*** Begin section ***
(** The lookup of a symbol of the table, in the words of the loop. *)
Lemma lookup_InTable : forall c,
  InTable c ->
  Ascii.eqb c EMPTY = false
  /\ exists e, glyphOf c = Some e
               /\ callMatrixObject (searchForHexData c) = Done e
               /\ 1 <= cols e <= 4.
Proof.
  intros c Hc. split.
  - apply Ascii.eqb_neq. apply InTable_not_EMPTY. exact Hc.
  - destruct (glyphOf_present c Hc) as (e & Hg & He & _).
    destruct (searchForHexData_glyphOf c e Hg) as (j & Hs).
    exists e. rewrite Hs. split; [ exact Hg | split; [ reflexivity | ] ].
    apply matrix_cols. exact He.
Qed.

Lemma displayColumns_prefix : forall cs prefix rest fuel col frame,
  (forall c, In c (list_ascii_of_string prefix) -> InTable c) ->
  8 <= col + totalWidth prefix ->
  displayColumns cs fuel col (prefix ++ rest)%string frame
  = displayColumns cs fuel col prefix frame.
Proof.
  induction prefix as [| c p IH]; intros rest fuel col frame Hin Hw.
  - simpl in Hw. rewrite !displayColumns_end by (unfold numberOfMatrixCols; lia).
    reflexivity.
  - destruct fuel as [| fuel]; [ reflexivity | ].
    rewrite !displayColumns_turn.
    destruct (col <? numberOfMatrixCols); [ | reflexivity ].
    cbn [String.append deref advance].
    destruct (lookup_InTable c) as (E0 & e & Hg & Hs & Hcols).
    { apply Hin. left. reflexivity. }
    rewrite E0. cbv zeta. rewrite Hs. cbn [bind].
    apply IH.
    + intros c' Hc'. apply Hin. right. exact Hc'.
    + cbn [totalWidth] in Hw. rewrite Hg in Hw. lia.
Qed.

(** X7. Symbols after the first 8 columns are dropped without being looked
    up: when the glyphs of the front of a text, all of the table, fill 8
    columns or more, the frame does not depend on what follows, be it
    symbols that are not in the table. *)
Theorem render_drops_symbols_past_column_8 :
  forall char_is_signed prefix rest,
    (forall c, In c (list_ascii_of_string prefix) -> InTable c) ->
    8 <= totalWidth prefix ->
    renderFrame char_is_signed (prefix ++ rest)%string
    = renderFrame char_is_signed prefix
    /\ displayMatrix char_is_signed (prefix ++ rest)%string
       = displayMatrix char_is_signed prefix.
Proof.
  intros cs prefix rest Hin Hw.
  assert (E : renderFrame cs (prefix ++ rest)%string = renderFrame cs prefix).
  { unfold renderFrame.
    destruct prefix as [| c p]; [ simpl in Hw; lia | ].
    rewrite displayColumns_prefix with (prefix := String c p)
      by (assumption || lia).
    reflexivity. }
  split; [ exact E | ]. unfold displayMatrix. rewrite E. reflexivity.
Qed.

Lemma render_drops_symbols_past_column_8_witness :
  renderFrame false ("12" ++ "AB")%string = renderFrame false "12"
  /\ displayMatrix false ("12" ++ "AB")%string = displayMatrix false "12".
Proof.
  apply (render_drops_symbols_past_column_8 false "12" "AB").
  - intros c Hc. simpl in Hc.
    destruct Hc as [<- | [<- | []]].
    + exists (mkMatrixData "1" [0x20; 0x30; 0x20; 0x20; 0x20; 0x20; 0x70; 0x00] 4).
      split; [ unfold matrix; simpl; tauto | reflexivity ].
    + exists (mkMatrixData "2" [0x20; 0x50; 0x40; 0x20; 0x20; 0x10; 0x70; 0x00] 4).
      split; [ unfold matrix; simpl; tauto | reflexivity ].
  - vm_compute. discriminate.
Defined.

Lemma displayColumns_snprintf : forall cs fuel col n display frame,
  (Z.to_nat (8 - col) <= n)%nat ->
  displayColumns cs fuel col (snprintf n display) frame
  = displayColumns cs fuel col display frame.
Proof.
  induction fuel as [| fuel IH]; intros col n display frame Hn;
    [ reflexivity | ].
  rewrite !displayColumns_turn.
  destruct (col <? numberOfMatrixCols) eqn:E; [ | reflexivity ].
  apply Z.ltb_lt in E. unfold numberOfMatrixCols in E.
  destruct n as [| n]; [ lia | ].
  destruct display as [| a rest]; [ reflexivity | ].
  cbn [snprintf]. destruct (Ascii.eqb a EMPTY) eqn:Ea.
  - cbn [deref]. rewrite Ea. change (Ascii.eqb EMPTY EMPTY) with true.
    cbv iota zeta.
    destruct (searchForHexData " ") as [j e | | j] eqn:Hs;
      cbn [callMatrixObject bind]; try reflexivity.
    assert (Hin : In e matrix).
    { apply scan_Found in Hs. destruct Hs as (_ & Hnth & _).
      eapply nth_error_In. exact Hnth. }
    pose proof (matrix_cols e Hin) as Hcols.
    rewrite <- (IH (col + cols e) (S n) (String a rest)) by lia.
    cbn [snprintf]. rewrite Ea. reflexivity.
  - cbn [deref advance]. rewrite Ea. cbv iota zeta.
    destruct (searchForHexData a) as [j e | | j] eqn:Hs;
      cbn [callMatrixObject bind]; try reflexivity.
    assert (Hin : In e matrix).
    { apply scan_Found in Hs. destruct Hs as (_ & Hnth & _).
      eapply nth_error_In. exact Hnth. }
    pose proof (matrix_cols e Hin) as Hcols.
    apply IH. lia.
Qed.

Lemma displayMode_displayMatrix : forall cs c,
  displayMode cs c = displayMatrix cs c.
Proof.
  intros cs c. unfold displayMode, displayMatrix. f_equal.
  unfold renderFrame.
  assert (Hd : deref (snprintf 9 c) = deref c
               \/ (deref (snprintf 9 c) = EMPTY /\ deref c = EMPTY)).
  { destruct c as [| a rest]; [ left; reflexivity | ].
    cbn [snprintf]. destruct (Ascii.eqb a EMPTY) eqn:Ea.
    - right. apply Ascii.eqb_eq in Ea. subst a. split; reflexivity.
    - left. reflexivity. }
  assert (Hfirst :
            (if Ascii.eqb (deref (snprintf 9 c)) EMPTY then " "%char
             else deref (snprintf 9 c))
            = (if Ascii.eqb (deref c) EMPTY then " "%char else deref c)).
  { destruct Hd as [-> | [-> ->]]; reflexivity. }
  rewrite Hfirst.
  destruct (searchForHexData _) as [j e | | j];
    cbn [callMatrixObject bind]; try reflexivity.
  apply displayColumns_snprintf. simpl. lia.
Qed.

(** X8. The buffer of 10 bytes that [displayMode] copies its text to never
    changes what is shown: the renderer reads at most 8 symbols, so for
    every text [displayMode] does what [displayMatrix] does on the text
    itself. *)
Theorem displayMode_buffer_is_long_enough :
  forall char_is_signed c,
    displayMode char_is_signed c = displayMatrix char_is_signed c
    /\ (forall n, (9 <= n)%nat ->
          displayMatrix char_is_signed (snprintf n c)
          = displayMatrix char_is_signed c).
Proof.
  intros cs c. split; [ apply displayMode_displayMatrix | ].
  intros n Hn. destruct n as [| n]; [ lia | ].
  pose proof (displayMode_displayMatrix cs c) as H9.
  unfold displayMode in H9.
  pose proof (displayMode_displayMatrix cs (snprintf (S n) c)) as Hn9.
  unfold displayMode in Hn9. rewrite <- Hn9, <- H9. f_equal.
  clear - Hn. revert n Hn.
  assert (G : forall k m s, (k <= m)%nat ->
              snprintf k (snprintf m s) = snprintf k s).
  { induction k as [| k IH]; intros m s Hkm; [ reflexivity | ].
    destruct m as [| m]; [ lia | ].
    destruct s as [| a rest]; [ reflexivity | ].
    cbn [snprintf]. destruct (Ascii.eqb a EMPTY) eqn:Ea; [ reflexivity | ].
    cbn [snprintf]. rewrite Ea. f_equal. apply IH. lia. }
  intros n Hn. apply G. lia.
Qed.

(** *** Faults *)

Lemma InTable_glyphOf : forall c e, glyphOf c = Some e -> InTable c.
Proof.
  intros c e G. unfold glyphOf in G. apply find_some in G.
  destruct G as [Hin Heq]. exists e.
  split; [ exact Hin | now apply Ascii.eqb_eq ].
Qed.

(** A symbol of a text that is written out is in the table. *)
Ltac table_symbol H :=
  simpl in H;
  repeat (destruct H as [<- | H]; [ eapply InTable_glyphOf; reflexivity | ]);
  contradiction.

Lemma displayColumns_valid : forall cs fuel text col frame,
  (forall c, In c (list_ascii_of_string text) -> InTable c) ->
  (Z.to_nat (8 - col) <= fuel)%nat ->
  exists frame', displayColumns cs fuel col text frame = Done frame'.
Proof.
  induction fuel as [| fuel IH]; intros text col frame Hin Hfuel.
  - exists frame. apply displayColumns_end. unfold numberOfMatrixCols. lia.
  - rewrite displayColumns_turn.
    destruct (col <? numberOfMatrixCols) eqn:E; [ | exists frame; reflexivity ].
    apply Z.ltb_lt in E. unfold numberOfMatrixCols in E.
    destruct text as [| c rest].
    + cbn [deref]. change (Ascii.eqb EMPTY EMPTY) with true. cbv iota zeta.
      change (callMatrixObject (searchForHexData " "))
        with (Done (mkMatrixData " " (repeat 0 8) 4)).
      cbn [bind cols]. apply IH; [ exact Hin | lia ].
    + cbn [deref advance].
      destruct (lookup_InTable c) as (E0 & e & Hg & Hs & Hcols).
      { apply Hin. left. reflexivity. }
      rewrite E0. cbv zeta. rewrite Hs. cbn [bind].
      apply IH; [ | lia ].
      intros c' Hc'. apply Hin. right. exact Hc'.
Qed.

(** X9. A text of symbols of the table is rendered without a fault,
    however long it is: the renderer returns a frame. *)
Theorem render_table_text_never_faults :
  forall char_is_signed text,
    (forall c, In c (list_ascii_of_string text) -> InTable c) ->
    exists frame,
      renderFrame char_is_signed text = Done frame
      /\ displayMatrix char_is_signed text
         = Done (writeMatrixByBytes (logicalFrame frame)).
Proof.
  intros cs text Hin.
  assert (H : exists frame, renderFrame cs text = Done frame).
  { unfold renderFrame.
    assert (Hfirst : exists e,
               callMatrixObject
                 (searchForHexData
                    (if Ascii.eqb (deref text) EMPTY then " "%char
                     else deref text)) = Done e).
    { destruct text as [| c rest]; cbn [deref].
      - eexists. reflexivity.
      - destruct (lookup_InTable c) as (E0 & e & _ & Hs & _).
        { apply Hin. left. reflexivity. }
        rewrite E0. exists e. exact Hs. }
    destruct Hfirst as (e & ->). cbn [bind].
    apply displayColumns_valid; [ exact Hin | simpl; lia ]. }
  destruct H as (frame & H). exists frame.
  split; [ exact H | ]. unfold displayMatrix. rewrite H. reflexivity.
Qed.

Lemma render_table_text_never_faults_witness :
  exists frame,
    renderFrame true "3.14159" = Done frame
    /\ displayMatrix true "3.14159"
       = Done (writeMatrixByBytes (logicalFrame frame)).
Proof.
  apply (render_table_text_never_faults true "3.14159").
  intros c Hc. table_symbol Hc.
Defined.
*** End section ***
◆ Exercise prompt ◆
Please copy the lines in the records above between the one holding "destruct m as [| m]; [ lia | ]." and the one holding "Lemma displayColumns_valid : forall", inclusive, exactly and with no other line.

◆ Solved exercise ◆
    destruct m as [| m]; [ lia | ].
    destruct s as [| a rest]; [ reflexivity | ].
    cbn [snprintf]. destruct (Ascii.eqb a EMPTY) eqn:Ea; [ reflexivity | ].
    cbn [snprintf]. rewrite Ea. f_equal. apply IH. lia. }
  intros n Hn. apply G. lia.
Qed.

(** *** Faults *)

Lemma InTable_glyphOf : forall c e, glyphOf c = Some e -> InTable c.
Proof.
  intros c e G. unfold glyphOf in G. apply find_some in G.
  destruct G as [Hin Heq]. exists e.
  split; [ exact Hin | now apply Ascii.eqb_eq ].
Qed.

(** A symbol of a text that is written out is in the table. *)
Ltac table_symbol H :=
  simpl in H;
  repeat (destruct H as [<- | H]; [ eapply InTable_glyphOf; reflexivity | ]);
  contradiction.

Lemma displayColumns_valid : forall cs fuel text col frame,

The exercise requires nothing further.